By Caitlin Mason, Ph.D.

Viewpoints presented in SMB commentaries reflect opinions of the authors and do not necessarily reflect positions or policies of ACSM.

Dr. Mason is a postdoctoral research fellow at the Fred Hutchinson Cancer Research Center in Seattle, WA. With a background in epidemiology, her research focuses primarily on understanding the mechanisms that link nutrition, exercise, and body composition to chronic disease risk, including cancer.

This commentary presents Dr. Mason’s views associated with a research article she and her colleagues published in the April, 2013 issue of ACSM’s
Medicine and Science in Sports and Exercise® (MSSE).

Lifestyle changes leading to modest weight loss of 5-10% are generally sufficient to yield significant improvements in a variety of chronic disease risk factors and are widely recommended. During weight loss, however, a higher ratio of muscle-to-fat mass is lost in older compared to younger adults. Thus, the potential for muscle loss is sometimes a deterrent to prescribed weight loss for overweight and obese older adults, particularly those with or at risk of sarcopenia.

Sarcopenia is the age-related loss of skeletal muscle mass that is associated with a heightened risk of disability. Approximately 30% of individuals over 60 years of age and as many as 50% of people over 80 years are at increased risk of mobility limitations, frailty, falls and fractures due to sarcopenia. Sarcopenic obesity, a term describing the presence of both obesity and low muscle mass, poses an even greater risk of disability. Although muscle loss is an inevitable consequence of aging, considerable differences exist between individuals. Some research has suggested that vitamin D may play a role in sarcopenia. For example, blood levels of vitamin D have been positively associated with muscle mass, muscle strength and physical performance, while improvements in physical functioning and reduced risk of falls have been demonstrated in older adults after vitamin D supplementation.

In our recent study published in MSSE, we investigated whether blood levels of vitamin D influenced the loss of total and appendicular (arms and legs) lean mass in 439 overweight and obese women 50-75 years of age who were undergoing 12 months of either: i) dietary caloric restriction (goal: 10% weight loss), ii) aerobic exercise (goal: 45 minutes/day, 5 days/week of moderate-to-vigorous activity), iii) a combination of diet and exercise, or iv) no lifestyle change.

Although higher levels of blood vitamin D were associated with greater muscle mass at the start of the study, higher vitamin D levels did not protect against the loss of lean mass during weight loss. However, we showed that when added to a dietary weight loss program, regular aerobic exercise can help preserve lean mass while still achieving significant and meaningful weight loss and improvements in metabolic risk factors.

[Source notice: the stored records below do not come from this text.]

(* ===== verification/CFloat.v ===== *)
(** [strtod] of the C library, on IEEE double precision. *)

From Stdlib Require Import SpecFloat.
From S2P Require Import Prelude CLib.

Abbreviation double := spec_float.

Definition double_of (neg : bool) (m e : Z) : double :=
  match m with
  | Zpos p => binary_round 53 1024 neg p e
  | _ => S754_zero neg
  end.

(** [m * 10^e], rounded to nearest. *)
Definition decimal_double (neg : bool) (m e : Z) : double :=
  match m, 10 ^ (- e) with
  | Zpos p, Zpos q => if 0 <=? e then double_of neg (m * 10 ^ e) 0
                      else SFdiv 53 1024 (S754_finite neg p 0) (S754_finite false q 0)
  | Zpos _, _ => double_of neg (m * 10 ^ e) 0
  | _, _ => S754_zero neg
  end.

Definition dec_digit (c : Z) : option Z := if isdigit c then Some (c - 48) else None.

Definition hex_digit_value (c : Z) : option Z :=
  if isdigit c then Some (c - 48)
  else let c := tolower c in if (97 <=? c) && (c <=? 102) then Some (c - 87) else None.

(** The digits of a mantissa with at most one point: whether there is a digit, the
    value without the point, the number of digits after the point, the rest. *)
Fixpoint mantissa (base : Z) (digit : Z -> option Z) (dot seen : bool) (m scale : Z) (s : bytes) : bool * Z * Z * bytes :=
  match s with
  | c :: s' =>
      match digit c with
      | Some d => mantissa base digit dot true (m * base + d) (if dot then scale + 1 else scale) s'
      | None => if (c =? 46) && negb dot then mantissa base digit true seen m scale s' else (seen, m, scale, s)
      end
  | [] => (seen, m, scale, s)
  end.

(** An exponent after the letter [e] (in lower case): 0 and no advance when there
    is none. *)
Definition exponent (letter : Z) (s : bytes) : Z * bytes :=
  match s with
  | c :: s' =>
      if tolower c =? letter then
        let '(neg, s'') := match s' with 45 :: x => (true, x) | 43 :: x => (false, x) | _ => (false, s') end in
        match s'' with
        | d :: _ => if isdigit d then let '(v, rest) := read_digits 0 s'' in (if neg then - v else v, rest) else (0, s)
        | [] => (0, s)
        end
      else (0, s)
  | [] => (0, s)
  end.

(** A case-insensitive prefix. *)
Definition strip_word (w s : bytes) : option bytes :=
  if bool_decide (tolower <$> take (length w) s = w) then Some (drop (length w) s) else None.

Definition isword (c : Z) : bool :=
  isdigit c || ((97 <=? tolower c) && (tolower c <=? 122)) || (c =? 95).

(** "nan" may be followed by characters in parentheses. *)
Definition nan_suffix (s : bytes) : bytes :=
  match s with
  | 40 :: s' =>
      match strchr 41 s' with
      | Some (inner, rest) => if forallb isword inner then rest else s
      | None => s
      end
  | _ => s
  end.

(** What follows "0x", when there is a digit. *)
Definition hex_float (neg : bool) (s : bytes) : option (double * bytes) :=
  match mantissa 16 hex_digit_value false false 0 0 s with
  | (true, m, scale, rest) => let '(e, rest) := exponent 112 rest in Some (double_of neg m (e - 4 * scale), rest)
  | _ => None
  end.

Definition dec_float (neg : bool) (s : bytes) : option (double * bytes) :=
  match mantissa 10 dec_digit false false 0 0 s with
  | (true, m, scale, rest) => let '(e, rest) := exponent 101 rest in Some (decimal_double neg m (e - scale), rest)
  | _ => None
  end.

(** [strtod(s, &end)]: the value and the rest at [end]. *)
Definition strtod (s : bytes) : double * bytes :=
  let s1 := skip_spaces s in
  let '(neg, s2) := match s1 with 45 :: x => (true, x) | 43 :: x => (false, x) | _ => (false, s1) end in
  let number :=
    match strip_word (cstr "infinity") s2, strip_word (cstr "inf") s2, strip_word (cstr "nan") s2 with
    | Some rest, _, _ | None, Some rest, _ => Some (S754_infinity neg, rest)
    | None, None, Some rest => Some (S754_nan, nan_suffix rest)
    | None, None, None =>
        match strip_word (cstr "0x") s2 ≫= hex_float neg with
        | Some r => Some r
        | None => dec_float neg s2
        end
    end in
  default (S754_zero false, s) number.

Definition d_zero : double := S754_zero false.
Definition d_one : double := double_of false 1 0.

Example strtod_samples :
  strtod (cstr "0.4") = (S754_finite false 7205759403792794 (-54), []) /\
  strtod (cstr " 1e-1x") = (S754_finite false 7205759403792794 (-56), cstr "x") /\
  strtod (cstr "0x1.8p1") = (S754_finite false 6755399441055744 (-51), []) /\
  strtod (cstr "-INF") = (S754_infinity true, []) /\
  strtod (cstr "nan(a1)") = (S754_nan, []) /\
  strtod (cstr ".e1") = (S754_zero false, cstr ".e1").
Proof. repeat split; vm_compute; reflexivity. Qed.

Thus, regular moderate-to-vigorous aerobic activity should be considered a viable strategy to counteract the potentially negative effects of weight loss interventions among older adults.

While resistance exercise is typically considered the best approach for preserving muscle mass with aging, its ability to promote weight loss, especially in older women, has not been shown. Future studies should investigate whether the addition of resistance training, and at what dose, may offer additional benefits for preserving both muscle mass and muscle function during weight loss.